PROBLEM DETAILS ▸
Which lines run from the start of the data below to the line containing "project graph, Expo.plist"? Set them down exactly, with none added.

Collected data
::::

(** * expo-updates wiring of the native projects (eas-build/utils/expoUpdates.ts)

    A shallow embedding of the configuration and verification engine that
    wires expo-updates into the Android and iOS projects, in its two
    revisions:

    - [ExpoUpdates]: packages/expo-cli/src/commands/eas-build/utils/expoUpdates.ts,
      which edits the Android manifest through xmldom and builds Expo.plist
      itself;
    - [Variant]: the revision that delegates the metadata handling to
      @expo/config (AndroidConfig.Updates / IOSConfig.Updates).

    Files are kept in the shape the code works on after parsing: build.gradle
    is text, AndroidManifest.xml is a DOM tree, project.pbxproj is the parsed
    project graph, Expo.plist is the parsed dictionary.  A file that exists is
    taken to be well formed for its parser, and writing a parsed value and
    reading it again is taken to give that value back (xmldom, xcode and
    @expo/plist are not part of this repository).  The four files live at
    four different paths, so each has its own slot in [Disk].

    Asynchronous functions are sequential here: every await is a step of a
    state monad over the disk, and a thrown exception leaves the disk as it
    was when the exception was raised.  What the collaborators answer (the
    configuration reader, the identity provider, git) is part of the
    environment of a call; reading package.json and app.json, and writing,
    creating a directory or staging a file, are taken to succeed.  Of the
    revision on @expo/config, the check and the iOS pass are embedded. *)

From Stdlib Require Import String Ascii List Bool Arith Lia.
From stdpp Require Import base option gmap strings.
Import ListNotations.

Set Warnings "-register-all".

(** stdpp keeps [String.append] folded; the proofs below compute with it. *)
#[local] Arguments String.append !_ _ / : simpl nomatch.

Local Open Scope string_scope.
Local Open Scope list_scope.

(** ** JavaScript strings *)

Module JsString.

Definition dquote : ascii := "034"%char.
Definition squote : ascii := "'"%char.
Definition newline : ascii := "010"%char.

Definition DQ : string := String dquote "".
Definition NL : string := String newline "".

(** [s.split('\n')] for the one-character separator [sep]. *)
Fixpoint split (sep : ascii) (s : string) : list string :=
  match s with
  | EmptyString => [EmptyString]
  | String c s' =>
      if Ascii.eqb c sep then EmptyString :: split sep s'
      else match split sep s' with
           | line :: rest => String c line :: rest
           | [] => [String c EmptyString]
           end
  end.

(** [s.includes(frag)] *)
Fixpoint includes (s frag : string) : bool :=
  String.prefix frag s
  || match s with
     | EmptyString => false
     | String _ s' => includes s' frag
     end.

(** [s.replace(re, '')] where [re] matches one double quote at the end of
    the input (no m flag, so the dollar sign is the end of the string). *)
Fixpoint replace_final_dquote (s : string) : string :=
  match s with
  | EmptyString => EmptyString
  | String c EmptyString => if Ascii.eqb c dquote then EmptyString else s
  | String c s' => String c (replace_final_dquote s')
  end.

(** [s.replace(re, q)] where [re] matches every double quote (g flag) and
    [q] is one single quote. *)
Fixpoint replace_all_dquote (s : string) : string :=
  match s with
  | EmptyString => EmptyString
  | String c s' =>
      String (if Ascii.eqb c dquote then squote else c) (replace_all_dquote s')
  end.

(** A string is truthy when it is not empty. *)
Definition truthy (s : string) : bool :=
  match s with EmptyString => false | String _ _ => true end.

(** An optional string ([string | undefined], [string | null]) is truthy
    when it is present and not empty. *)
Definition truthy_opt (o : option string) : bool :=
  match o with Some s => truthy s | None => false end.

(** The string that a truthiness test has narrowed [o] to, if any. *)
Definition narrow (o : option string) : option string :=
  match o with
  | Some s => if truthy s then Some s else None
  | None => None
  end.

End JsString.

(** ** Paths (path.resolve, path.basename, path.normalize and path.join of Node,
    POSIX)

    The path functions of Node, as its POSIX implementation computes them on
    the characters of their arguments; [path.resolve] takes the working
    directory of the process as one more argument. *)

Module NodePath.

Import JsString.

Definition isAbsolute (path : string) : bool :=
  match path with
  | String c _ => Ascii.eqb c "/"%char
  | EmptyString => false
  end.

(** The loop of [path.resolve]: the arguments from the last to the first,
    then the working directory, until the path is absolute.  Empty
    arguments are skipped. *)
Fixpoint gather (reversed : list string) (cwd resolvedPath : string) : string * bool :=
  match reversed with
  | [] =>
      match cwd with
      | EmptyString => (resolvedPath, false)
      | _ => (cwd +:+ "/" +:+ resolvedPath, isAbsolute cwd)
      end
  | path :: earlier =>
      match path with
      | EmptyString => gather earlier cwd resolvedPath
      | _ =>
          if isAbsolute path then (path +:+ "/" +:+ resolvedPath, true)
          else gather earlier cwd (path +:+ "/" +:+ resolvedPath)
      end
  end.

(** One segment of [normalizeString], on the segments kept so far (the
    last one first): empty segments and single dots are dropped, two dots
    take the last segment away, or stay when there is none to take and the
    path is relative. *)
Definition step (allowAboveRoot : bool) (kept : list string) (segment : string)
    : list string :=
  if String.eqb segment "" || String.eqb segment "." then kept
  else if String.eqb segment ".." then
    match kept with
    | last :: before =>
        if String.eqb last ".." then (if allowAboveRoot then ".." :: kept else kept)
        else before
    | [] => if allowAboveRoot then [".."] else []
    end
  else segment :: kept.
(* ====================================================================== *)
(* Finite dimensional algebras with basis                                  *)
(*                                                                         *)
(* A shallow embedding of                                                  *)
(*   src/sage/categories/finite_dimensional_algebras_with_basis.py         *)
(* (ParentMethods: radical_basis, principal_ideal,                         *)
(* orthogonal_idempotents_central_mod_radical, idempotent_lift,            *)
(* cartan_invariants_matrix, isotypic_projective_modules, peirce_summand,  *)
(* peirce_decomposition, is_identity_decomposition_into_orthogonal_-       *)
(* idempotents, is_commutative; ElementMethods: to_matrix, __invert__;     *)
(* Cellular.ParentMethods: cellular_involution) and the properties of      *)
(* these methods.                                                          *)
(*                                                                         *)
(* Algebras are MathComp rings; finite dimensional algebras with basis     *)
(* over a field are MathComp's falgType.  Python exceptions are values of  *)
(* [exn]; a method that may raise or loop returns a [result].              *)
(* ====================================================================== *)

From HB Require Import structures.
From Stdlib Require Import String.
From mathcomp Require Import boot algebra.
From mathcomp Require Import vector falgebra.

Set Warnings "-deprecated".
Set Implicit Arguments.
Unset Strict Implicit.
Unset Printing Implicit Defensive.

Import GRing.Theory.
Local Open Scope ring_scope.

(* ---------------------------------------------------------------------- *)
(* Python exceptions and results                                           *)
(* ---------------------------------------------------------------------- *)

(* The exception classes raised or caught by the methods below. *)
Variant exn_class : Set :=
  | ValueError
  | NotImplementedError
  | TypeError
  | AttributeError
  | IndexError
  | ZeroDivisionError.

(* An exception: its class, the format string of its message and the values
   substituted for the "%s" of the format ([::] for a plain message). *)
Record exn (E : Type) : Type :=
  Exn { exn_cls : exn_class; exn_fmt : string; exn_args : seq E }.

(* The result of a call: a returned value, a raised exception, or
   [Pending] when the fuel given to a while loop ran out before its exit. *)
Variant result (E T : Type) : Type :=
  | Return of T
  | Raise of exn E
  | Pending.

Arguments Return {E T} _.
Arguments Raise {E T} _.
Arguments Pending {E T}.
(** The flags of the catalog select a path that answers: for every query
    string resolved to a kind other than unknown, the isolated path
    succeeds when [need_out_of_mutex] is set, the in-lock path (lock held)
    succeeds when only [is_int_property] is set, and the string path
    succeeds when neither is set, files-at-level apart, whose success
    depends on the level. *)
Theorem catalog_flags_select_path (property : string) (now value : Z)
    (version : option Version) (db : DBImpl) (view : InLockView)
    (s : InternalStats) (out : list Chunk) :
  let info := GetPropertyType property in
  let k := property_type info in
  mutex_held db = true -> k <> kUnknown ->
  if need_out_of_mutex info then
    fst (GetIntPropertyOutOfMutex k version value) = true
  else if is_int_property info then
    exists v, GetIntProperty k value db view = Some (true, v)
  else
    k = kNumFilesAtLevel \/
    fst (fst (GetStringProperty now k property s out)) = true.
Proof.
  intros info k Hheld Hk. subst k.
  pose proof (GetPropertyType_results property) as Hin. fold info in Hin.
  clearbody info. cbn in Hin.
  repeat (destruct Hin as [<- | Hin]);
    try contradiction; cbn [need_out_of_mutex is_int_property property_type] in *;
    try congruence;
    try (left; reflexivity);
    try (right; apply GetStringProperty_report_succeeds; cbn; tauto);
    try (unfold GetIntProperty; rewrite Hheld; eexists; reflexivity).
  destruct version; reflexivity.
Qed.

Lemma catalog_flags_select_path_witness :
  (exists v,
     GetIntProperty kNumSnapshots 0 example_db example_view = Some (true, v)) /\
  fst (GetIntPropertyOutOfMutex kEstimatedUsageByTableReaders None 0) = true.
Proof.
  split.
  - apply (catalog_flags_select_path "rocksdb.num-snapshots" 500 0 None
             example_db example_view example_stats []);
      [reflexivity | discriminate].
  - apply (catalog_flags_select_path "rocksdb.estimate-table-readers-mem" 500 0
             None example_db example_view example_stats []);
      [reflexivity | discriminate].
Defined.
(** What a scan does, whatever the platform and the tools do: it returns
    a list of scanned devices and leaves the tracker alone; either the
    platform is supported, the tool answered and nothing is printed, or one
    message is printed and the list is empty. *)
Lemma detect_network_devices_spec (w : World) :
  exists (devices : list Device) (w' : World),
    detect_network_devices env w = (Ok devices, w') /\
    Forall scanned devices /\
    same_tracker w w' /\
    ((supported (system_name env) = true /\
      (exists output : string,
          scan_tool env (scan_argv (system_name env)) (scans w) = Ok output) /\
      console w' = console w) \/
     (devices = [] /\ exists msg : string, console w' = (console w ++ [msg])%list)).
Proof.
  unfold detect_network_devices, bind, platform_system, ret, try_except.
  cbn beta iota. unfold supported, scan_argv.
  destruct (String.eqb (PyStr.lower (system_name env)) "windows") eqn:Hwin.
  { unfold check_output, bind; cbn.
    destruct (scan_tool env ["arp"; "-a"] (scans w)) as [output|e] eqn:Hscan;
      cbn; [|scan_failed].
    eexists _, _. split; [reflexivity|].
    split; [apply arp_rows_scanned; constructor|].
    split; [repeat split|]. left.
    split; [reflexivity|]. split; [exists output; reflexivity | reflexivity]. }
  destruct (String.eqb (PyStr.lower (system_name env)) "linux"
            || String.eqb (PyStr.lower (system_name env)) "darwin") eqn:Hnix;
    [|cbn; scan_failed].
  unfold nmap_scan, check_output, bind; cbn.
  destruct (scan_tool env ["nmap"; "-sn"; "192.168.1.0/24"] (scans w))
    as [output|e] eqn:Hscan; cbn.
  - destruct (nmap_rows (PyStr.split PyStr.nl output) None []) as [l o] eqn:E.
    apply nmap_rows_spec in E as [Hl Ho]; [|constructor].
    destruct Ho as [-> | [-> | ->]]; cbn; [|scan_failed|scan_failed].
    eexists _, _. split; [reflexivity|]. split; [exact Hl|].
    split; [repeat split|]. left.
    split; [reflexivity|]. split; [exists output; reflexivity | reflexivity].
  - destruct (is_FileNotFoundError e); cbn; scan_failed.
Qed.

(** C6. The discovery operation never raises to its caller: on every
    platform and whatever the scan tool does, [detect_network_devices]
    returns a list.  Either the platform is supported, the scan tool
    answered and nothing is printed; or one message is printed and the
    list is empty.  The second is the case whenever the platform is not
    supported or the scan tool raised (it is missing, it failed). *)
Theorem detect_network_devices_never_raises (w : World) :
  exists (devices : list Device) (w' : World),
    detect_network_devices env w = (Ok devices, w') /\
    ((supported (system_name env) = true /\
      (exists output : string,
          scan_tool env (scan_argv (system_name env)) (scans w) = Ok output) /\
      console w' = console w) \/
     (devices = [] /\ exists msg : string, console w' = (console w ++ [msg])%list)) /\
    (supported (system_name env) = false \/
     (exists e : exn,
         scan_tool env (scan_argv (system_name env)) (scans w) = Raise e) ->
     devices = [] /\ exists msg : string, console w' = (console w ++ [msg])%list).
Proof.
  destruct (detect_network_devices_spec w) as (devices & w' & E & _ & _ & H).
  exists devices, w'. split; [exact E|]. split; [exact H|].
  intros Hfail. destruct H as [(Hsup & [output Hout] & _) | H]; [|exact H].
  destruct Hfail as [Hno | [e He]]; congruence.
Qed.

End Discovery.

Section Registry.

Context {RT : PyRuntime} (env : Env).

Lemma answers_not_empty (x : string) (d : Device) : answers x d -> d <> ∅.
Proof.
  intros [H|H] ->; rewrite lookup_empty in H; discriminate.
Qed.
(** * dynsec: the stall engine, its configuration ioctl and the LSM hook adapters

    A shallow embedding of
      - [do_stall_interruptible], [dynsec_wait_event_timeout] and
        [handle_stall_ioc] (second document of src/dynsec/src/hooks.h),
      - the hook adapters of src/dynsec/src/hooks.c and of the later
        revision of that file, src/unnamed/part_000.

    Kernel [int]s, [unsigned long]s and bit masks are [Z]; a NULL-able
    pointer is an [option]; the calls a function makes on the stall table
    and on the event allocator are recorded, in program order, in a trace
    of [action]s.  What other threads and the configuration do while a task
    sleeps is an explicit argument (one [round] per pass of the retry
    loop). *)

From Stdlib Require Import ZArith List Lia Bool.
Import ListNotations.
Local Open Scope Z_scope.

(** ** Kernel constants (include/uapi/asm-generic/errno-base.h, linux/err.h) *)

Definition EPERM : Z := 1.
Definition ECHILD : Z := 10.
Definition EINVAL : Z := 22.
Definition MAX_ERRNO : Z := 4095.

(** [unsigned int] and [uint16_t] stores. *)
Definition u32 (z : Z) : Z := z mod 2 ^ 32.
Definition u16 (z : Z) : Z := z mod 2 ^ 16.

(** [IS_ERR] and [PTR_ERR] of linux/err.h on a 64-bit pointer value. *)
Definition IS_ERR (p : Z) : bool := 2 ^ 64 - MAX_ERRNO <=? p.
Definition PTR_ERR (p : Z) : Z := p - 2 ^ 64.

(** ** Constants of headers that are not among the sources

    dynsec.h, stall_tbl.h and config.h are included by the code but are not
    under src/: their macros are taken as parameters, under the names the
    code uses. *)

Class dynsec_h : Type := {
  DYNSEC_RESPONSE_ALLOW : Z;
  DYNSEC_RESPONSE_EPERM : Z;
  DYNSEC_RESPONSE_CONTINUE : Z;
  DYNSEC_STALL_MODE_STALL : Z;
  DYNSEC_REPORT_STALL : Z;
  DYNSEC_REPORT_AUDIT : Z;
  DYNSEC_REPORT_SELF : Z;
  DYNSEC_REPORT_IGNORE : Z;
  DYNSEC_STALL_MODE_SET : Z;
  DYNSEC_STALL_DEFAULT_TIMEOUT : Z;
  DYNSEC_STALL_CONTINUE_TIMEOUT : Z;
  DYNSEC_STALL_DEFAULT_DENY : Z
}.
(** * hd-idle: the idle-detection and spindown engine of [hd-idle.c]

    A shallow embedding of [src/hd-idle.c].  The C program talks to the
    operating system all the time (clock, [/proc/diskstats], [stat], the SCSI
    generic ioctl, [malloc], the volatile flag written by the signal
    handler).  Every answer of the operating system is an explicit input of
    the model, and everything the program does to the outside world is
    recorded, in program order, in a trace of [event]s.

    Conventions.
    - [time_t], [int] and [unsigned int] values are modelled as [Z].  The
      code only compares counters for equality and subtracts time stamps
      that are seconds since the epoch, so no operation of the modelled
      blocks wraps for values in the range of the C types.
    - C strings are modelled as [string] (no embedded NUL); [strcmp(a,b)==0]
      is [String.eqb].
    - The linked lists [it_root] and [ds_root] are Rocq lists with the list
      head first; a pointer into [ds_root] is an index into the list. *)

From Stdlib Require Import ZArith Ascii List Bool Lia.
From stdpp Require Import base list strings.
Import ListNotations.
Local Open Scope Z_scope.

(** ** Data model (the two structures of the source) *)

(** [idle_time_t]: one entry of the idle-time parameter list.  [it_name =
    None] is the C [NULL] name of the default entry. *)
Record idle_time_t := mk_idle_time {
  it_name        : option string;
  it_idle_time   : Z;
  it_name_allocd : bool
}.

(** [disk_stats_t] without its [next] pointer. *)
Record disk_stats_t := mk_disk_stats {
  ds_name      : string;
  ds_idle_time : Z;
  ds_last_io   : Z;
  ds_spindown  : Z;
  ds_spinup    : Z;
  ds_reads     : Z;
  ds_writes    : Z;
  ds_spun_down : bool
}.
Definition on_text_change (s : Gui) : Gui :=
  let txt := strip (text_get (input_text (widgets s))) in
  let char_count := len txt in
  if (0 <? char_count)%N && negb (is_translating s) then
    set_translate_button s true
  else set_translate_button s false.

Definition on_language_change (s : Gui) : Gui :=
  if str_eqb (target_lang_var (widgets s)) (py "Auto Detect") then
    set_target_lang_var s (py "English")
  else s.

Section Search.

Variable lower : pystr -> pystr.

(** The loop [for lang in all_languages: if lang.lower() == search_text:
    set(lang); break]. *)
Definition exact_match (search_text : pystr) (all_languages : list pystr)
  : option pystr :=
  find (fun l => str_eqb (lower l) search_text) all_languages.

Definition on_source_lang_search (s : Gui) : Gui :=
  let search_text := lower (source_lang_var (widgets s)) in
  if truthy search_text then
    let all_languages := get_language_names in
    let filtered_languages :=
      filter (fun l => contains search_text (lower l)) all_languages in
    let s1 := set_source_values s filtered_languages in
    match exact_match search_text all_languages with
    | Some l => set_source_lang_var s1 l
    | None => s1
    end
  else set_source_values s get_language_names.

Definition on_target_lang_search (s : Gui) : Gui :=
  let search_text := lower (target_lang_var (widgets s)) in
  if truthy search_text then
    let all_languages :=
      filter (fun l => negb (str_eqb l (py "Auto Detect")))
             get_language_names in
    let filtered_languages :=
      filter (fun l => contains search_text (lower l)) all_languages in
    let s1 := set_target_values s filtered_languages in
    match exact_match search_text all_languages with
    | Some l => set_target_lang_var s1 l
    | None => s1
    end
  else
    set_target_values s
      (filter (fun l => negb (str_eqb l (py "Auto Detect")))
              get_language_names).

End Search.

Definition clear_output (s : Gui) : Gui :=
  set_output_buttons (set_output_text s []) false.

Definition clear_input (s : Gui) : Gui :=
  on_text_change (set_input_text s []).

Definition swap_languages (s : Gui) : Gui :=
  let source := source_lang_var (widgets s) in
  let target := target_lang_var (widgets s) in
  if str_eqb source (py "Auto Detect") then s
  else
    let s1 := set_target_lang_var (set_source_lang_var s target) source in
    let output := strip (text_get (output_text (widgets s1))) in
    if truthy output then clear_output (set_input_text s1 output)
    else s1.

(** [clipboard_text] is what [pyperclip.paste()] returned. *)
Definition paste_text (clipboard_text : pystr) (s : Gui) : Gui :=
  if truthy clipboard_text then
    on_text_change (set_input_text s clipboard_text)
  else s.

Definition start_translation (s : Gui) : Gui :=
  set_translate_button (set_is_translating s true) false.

::::

OUTPUT ▸
(** * expo-updates wiring of the native projects (eas-build/utils/expoUpdates.ts)

    A shallow embedding of the configuration and verification engine that
    wires expo-updates into the Android and iOS projects, in its two
    revisions:

    - [ExpoUpdates]: packages/expo-cli/src/commands/eas-build/utils/expoUpdates.ts,
      which edits the Android manifest through xmldom and builds Expo.plist
      itself;
    - [Variant]: the revision that delegates the metadata handling to
      @expo/config (AndroidConfig.Updates / IOSConfig.Updates).

    Files are kept in the shape the code works on after parsing: build.gradle
    is text, AndroidManifest.xml is a DOM tree, project.pbxproj is the parsed
    project graph, Expo.plist is the parsed dictionary.  A file that exists is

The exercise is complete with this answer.